I have felt a small glimpse into what the saviors ministry must have been like. Rejection, denial, laughing, mocking, and casting us out. On the other end, I have felt what it is like to rejoice when it clicks, when people make changes to follow the savior, and to keep his commandments. I have felt the joy of witnessing some wounded souls being healed through Christ. THERE IS NO GREATER JOY
I have felt the Joy in obedience, when keeping Gods commandments, and living a life centered on Christ. There is no greater joy than what comes from feeling the spirit in a great abundance each day. I have felt the happiness that comes from hard work, and diligence. I have learned to endure well.. To not throw my hands up when the goin gets rough. I have felt what it is like to live for Christ. I have experienced the enabling, refining, strengthening power of the atonement through each experience.
He has taken me in my weakness and made me stronger.
Trials, conflicts, and weakness are all essential to the journey. Essential to learn from, to develop.. It is all about becoming.
Becoming a more loving person, trusting even though we have been led to mistrust by the actions of others, serving, giving of our time to lift the spirits of another, letting go of what we want and following what God wants. Rather than begging for trials to be removed.. Begging to know what we can learn, or how it can mold us.

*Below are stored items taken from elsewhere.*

(** * Verification of the mail_service library

    A shallow embedding of the text pipeline of [src/lib]:
    - [naver_mail_parser.py]: filename sanitising, attachment saving,
      text extraction, body/attachment assembly, searching and listing;
    - [text_summarizer.py]: chunking by tokens, compression ratio, the
      splitting of a combined text into body and attachment texts, the
      call of the language model;
    - [naver_smtp_with_attachments.py]: attaching files and sending;
    - [naver_mail_suite.py]: the fetch, summarize, send workflow, the
      recipients given as a string, the batch processor;
    and of the list of messages of [src/app.py].

    Python strings are sequences of Unicode code points, modelled as
    [list N].  Calls that leave the program (IMAP, SMTP, the document
    libraries, the tokenizer, the language model) are parameters: fields
    of an environment record or section variables. *)

From Stdlib Require Import NArith ZArith QArith List Lia Ascii String Bool.
From Stdlib Require Import DecimalNat.
From stdpp Require Import base option list gmap.
Import ListNotations.

Open Scope N_scope.

(** ** Python strings *)

Module PyStr.

Abbreviation char := N.
Abbreviation str := (list N).

(** Code points of a UTF-8 encoded literal of this file. *)
Fixpoint utf8_points (bs : list N) : str :=
  match bs with
  | [] => []
  | b :: r =>
      if b <? 128 then b :: utf8_points r
      else if b <? 224 then
        match r with
        | c1 :: r' => ((b - 192) * 64 + (c1 - 128)) :: utf8_points r'
        | _ => []
        end
      else if b <? 240 then
        match r with
        | c1 :: c2 :: r' =>
            ((b - 224) * 4096 + (c1 - 128) * 64 + (c2 - 128)) :: utf8_points r'
        | _ => []
        end
      else
        match r with
        | c1 :: c2 :: c3 :: r' =>
            ((b - 240) * 262144 + (c1 - 128) * 4096 + (c2 - 128) * 64 + (c3 - 128))
              :: utf8_points r'
        | _ => []
        end
  end.

Definition lit (s : string) : str :=
  utf8_points (List.map N_of_ascii (list_ascii_of_string s)).
Arguments lit s%_string.

Definition NL : char := 10.
Definition TAB : char := 9.
Definition SPACE : char := 32.
Definition UNDERSCORE : char := 95.
Definition DOT : char := 46.
Definition SLASH : char := 47.

(** [str.isspace] on one code point: the white space [str.strip()] removes. *)
Definition is_space (c : char) : bool :=
  ((9 <=? c) && (c <=? 13)) || ((28 <=? c) && (c <=? 32))
  || (c =? 133) || (c =? 160) || (c =? 5760)
  || ((8192 <=? c) && (c <=? 8202))
  || (c =? 8232) || (c =? 8233) || (c =? 8239) || (c =? 8287) || (c =? 12288).

Fixpoint lstrip (s : str) : str :=
  match s with
  | [] => []
  | c :: r => if is_space c then lstrip r else s
  end.

Definition rstrip (s : str) : str := rev (lstrip (rev s)).

(** [s.strip()] *)
Definition strip (s : str) : str := rstrip (lstrip s).

Fixpoint str_eqb (a b : str) : bool :=
  match a, b with
  | [], [] => true
  | x :: a', y :: b' => (x =? y) && str_eqb a' b'
  | _, _ => false
  end.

Christ set the ultimate example in the garden as he suffered for our sins beyond any pain we will ever experience "Not my will but thine be done" were the words that he said..
It is my hope that I have served and will continue to serve in a way that is pleasing to God, that I have become a more humble, trusting servant to Christ.. That as his disciple I can represent him as a clean, righteous woman.
It is my ultimate hope that at the end of my life and my mission on earth I can stand before Heavenly Father and hear the words "Well done my good and faithful servant" It is my hopes that my mission is being accepted and that my services is pleasing to him. It is my hope that when I get off the plane that I can stand before my mom and dad and make em proud!!
"Though hard to you this journey may appear, all is well "
Where do I turn for peace in the mix of trials and changes that occur in life, and the bittersweet endings? I turn to my Heavenly Father and my Savior, my older brother... Jesus Christ. Through the trials, changes, rough roads, and new beginnings, I turn to Christ. I run to him and fall to my knees in prayer. He is there for each and every one of us. To help bring us home. He lives, and he loves us all infinitely.